Когда открыл я глаза, все было тихо кругом меня… мелкий дождь сеялся из густого тумана – был ли то вечер, было ли то утро? Мое ружье, подернутое ржавчиной, лежало подле; ружье Аммалата, переломленное пополам, невдалеке; там и сям обрызганы были камни кровью – только чьею кровью: тигровой ли, Аммалатовой ли, как дознаться? Выломленные кустарники лежали кругом: верно, зверь выторгнул их упорными прыжками. Я кликал, сколько было голосу, товарища – нет ответа. Посижу-посижу да еще покличу – напрасно! Ни зверя, ни птицы перелетной. Много раз пытался я идти искать по следу Аммалата, или найти его, или умереть на его теле – хоть бы отомстить зверю за смерть удалого! силы нет!

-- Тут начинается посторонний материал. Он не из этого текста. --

Lemma sp_rollback_sharp w0 :
  hoare (eq w0) rollback
    (fun _ w => committed w = committed w0 /\ completions w = completions w0
                /\ transaction w = Finished)
    (fun _ w => committed w = committed w0 /\ completions w = completions w0
                /\ (transaction w0 <> NoTransaction -> transaction w = Finished)).
Proof.
  intros w Hw. subst w.
  unfold rollback, bind, get, set_transaction, emit, throw.
  destruct (transaction w0) as [|view|] eqn:Ht; cbn [committed transaction faults trace].
  - cbn. rewrite Ht. repeat split. congruence.
  - match goal with |- context [request ?w1] =>
      destruct (refused (faults w1) 0) eqn:Hr;
      [destruct (request_refused w1 Hr) as [e ->]|rewrite (request_accepted w1 Hr)]
    end; cbn; repeat split.
    unfold completions. cbn. rewrite List.filter_app, List.length_app. cbn. lia.
  - cbn. rewrite Ht. repeat split.
Qed.

Lemma after_restore_refl meant w : after_restore meant w w.
Proof. repeat split. intros _. constructor. Qed.

Lemma after_restore_keeps meant w0 w1 w :
  after_restore meant w0 w1 -> keeps w1 w -> after_restore meant w0 w.
Proof.
  intros (Hr & Ht & Hc) (Hdb & Ht' & _ & _ & Hc'). unfold after_restore.
  rewrite Hdb, Ht', Hc'. auto.
Qed.

(** A readable statement is the INSERT of its rows. *)
Lemma insert_spliced_readable srv tableName cols values db db' :
  readable cols values = true ->
  insert_spliced srv tableName cols values db = Some db' ->
  insert_into tableName cols (row_of cols <$> values) db = Some db'.
Proof.
  intros Hread. unfold insert_spliced. rewrite Hread.
  destruct (db !! tableName) as [t|]; [|discriminate].
  destruct (forallb _ cols); [auto|discriminate].
Qed.

Lemma sp_restore_rewrites backup tableName w0 :
  hoare (eq w0) (restoreFromBackup backup tableName)
    (fun _ w => after_restore (plain_rows backup) w0 w)
    (fun _ w => after_restore (plain_rows backup) w0 w).
Proof.
  eapply hoare_weaken with (P' := after_restore (plain_rows backup) w0);
    [|intros w <-; apply after_restore_refl|intros a w H; exact H|intros e w H; exact H].
  unfold restoreFromBackup. apply preserves_try.
  - apply preserves_bind.
    + eapply preserves_from; [intros w1; apply sp_query_committed; reflexivity| |].
      * intros w1 [] w (Hr & Ht & Hc) (db & Hs & Hdb & Ht' & Hc' & _).
        unfold after_restore. rewrite Hdb, Ht', Hc'. repeat split; auto.
        intros Hplain. eapply rewritten_delete; eauto.
      * intros w1 e w H1 Hk. eapply after_restore_keeps; eauto.
    + intros []. destruct backup as [|first rest]; [apply preserves_ret|].
      eapply preserves_from;
        [intros w1;
         apply (sp_query_server
                  (fun srv => insert_spliced srv tableName (keys first) _));
         reflexivity| |].
      * intros w1 [] w (Hr & Ht & Hc) (db & Hs & Hdb & Ht' & Hc' & _).
        unfold after_restore. rewrite Hdb, Ht', Hc'. repeat split; auto.
        intros Hplain. eapply rewritten_insert; [now apply Hr|].
        eapply insert_spliced_readable; [|exact Hs].
        now apply plain_rows_readable.
      * intros w1 e w H1 Hk. eapply after_restore_keeps; eauto.
  - intros e. apply preserves_bind; [|intros []; apply preserves_throw].
    eapply preserves_from; [intros w1; apply sp_console| |].
    + reflexivity.
    + intros w1 [] w H1 Hk. eapply after_restore_keeps; eauto.
    + intros w1 e' w H1 [].
Qed.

Взяло меня горе; я всплакался горько: зачем погибаю и телом и доброю славою! Решился было ждать смертного часа в пустыне – только голод одолел меня. Дай, подумал я, повещу в Хунзахе, что Аммалат пропал без вести, и хоть умру между своими. Вот я и приполз сюда, как раздавленный змей. Братья! голова моя пред вами – судите, как положит Аллах на сердце. Приговорите ли мне жить, буду жить, поминаючи вашу правду; приговорите умереть – и то воля ваша! – умру невинен. Аллах свидетель, я сделал что мог!
Ропот рассыпался по народу, когда выслушали пришельца. Одни правили, другие винили его, хотя и все жалели.
– Всякий себя охраняет, – говорили некоторые из обвинителей. – Кто порука, что он не бежал с поля? На нем нет раны, нет и свидетельства… а что он выдал товарища, это почти без сомнения!
– Не только выдал, может, и нарочно предал, – толковали другие, – они неладно между собою говаривали!
Ханские нукеры пошли еще далее; они подозревали, что уздень убил Аммалата из ревности, – он слишком умильно поглядывал на дочь ханскую, а ханская дочь не ему чету нашла в Аммалате.
Султан-Ахмет-хан, сведав, для чего собрался народ на улице, прискакал и сам на сходку.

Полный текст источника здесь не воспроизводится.